§ **The task**
Which lines of the listing below contain the word "intros"? Return them.
◇ ◇ ◇ ◇ ◇
(* ===== verification/KvBatch.v ===== *)
(** * KvBatch: batches of stores on the map of a namespace (src/kv_ftl.c)

    A batch is a page of attributes and the keys and values behind it, each at
    a multiple of 64 bytes.  Executing it is storing its pairs in their order. *)
From stdpp Require Import base list numbers sets.
From Stdlib Require Import ZArith Lia.
From S2P Require Import Prelude ChannelModel Nvme Prp PrpFacts HostMem.
From S2P Require Import KvData KvFtl KvTable KvAlloc KvState KvCommands.

Open Scope Z_scope.
Open Scope nvmev_scope.

(** ** Free slots *)
Definition nfree (t : list mapping_entry) : nat := length (filter is_free t).

Lemma nfree_has t : (0 < nfree t)%nat -> has_free t.
Proof.
  unfold nfree. destruct (filter is_free t) as [|e l] eqn:E; simpl; [lia|]. intros _.
  assert (He : e ∈ filter is_free t) by (rewrite E; by left). apply list_elem_of_filter in He as [Hf [i Hi]%list_elem_of_lookup].
  exists (Z.of_nat i), e. split; [|done]. apply nthZ_Ok. split; [lia|]. by rewrite Nat2Z.id.
Qed.

(** Filling one free slot; links do not matter. *)
Lemma nfree_fill t t' i : length t' = length t -> (exists e, t !! i = Some e /\ is_free e) ->
  (exists e, t' !! i = Some e /\ ~ is_free e) ->
  (forall j e e', j <> i -> t !! j = Some e -> t' !! j = Some e' -> (is_free e <-> is_free e')) -> nfree t = S (nfree t').
Proof.
  revert t' i. induction t as [|x t IH]; intros t' i Hl (e & He & Hf) (e' & He' & Hf') Hj; [done|].
  destruct t' as [|x' t']; [done|]. injection Hl as Hl. unfold nfree in *. destruct i as [|i]; simpl in He, He'.
  - injection He as ->. injection He' as ->. rewrite filter_cons_True, filter_cons_False by done. simpl. f_equal.
    assert (Hsame : forall j y y', t !! j = Some y -> t' !! j = Some y' -> (is_free y <-> is_free y')) by (intros j y y'; apply (Hj (S j)); done).
    clear -Hl Hsame. revert t' Hl Hsame. induction t as [|y t IH]; intros t' Hl Hs; destruct t' as [|y' t']; [done..|].
    injection Hl as Hl. pose proof (Hs 0%nat y y' eq_refl eq_refl) as Hy. specialize (IH t' Hl (fun j => Hs (S j))).
    rewrite !filter_cons. destruct (decide (is_free y)), (decide (is_free y')); simpl; tauto || lia.
  - pose proof (Hj 0%nat x x' ltac:(done) eq_refl eq_refl) as Hx.
    assert (Heq : length (filter is_free t) = S (length (filter is_free t'))).
    { apply (IH t' i Hl); [by exists e|by exists e'|]. intros j y y' Hne. apply (Hj (S j)). lia. }
    rewrite !filter_cons. destruct (decide (is_free x)), (decide (is_free x')); simpl; tauto || lia.
Qed.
◇ ◇ ◇ ◇ ◇
§ **Solution to the exercise**
  unfold nfree. destruct (filter is_free t) as [|e l] eqn:E; simpl; [lia|]. intros _.
  revert t' i. induction t as [|x t IH]; intros t' i Hl (e & He & Hf) (e' & He' & Hf') Hj; [done|].
    assert (Hsame : forall j y y', t !! j = Some y -> t' !! j = Some y' -> (is_free y <-> is_free y')) by (intros j y y'; apply (Hj (S j)); done).
    clear -Hl Hsame. revert t' Hl Hsame. induction t as [|y t IH]; intros t' Hl Hs; destruct t' as [|y' t']; [done..|].
    { apply (IH t' i Hl); [by exists e|by exists e'|]. intros j y y' Hne. apply (Hj (S j)). lia. }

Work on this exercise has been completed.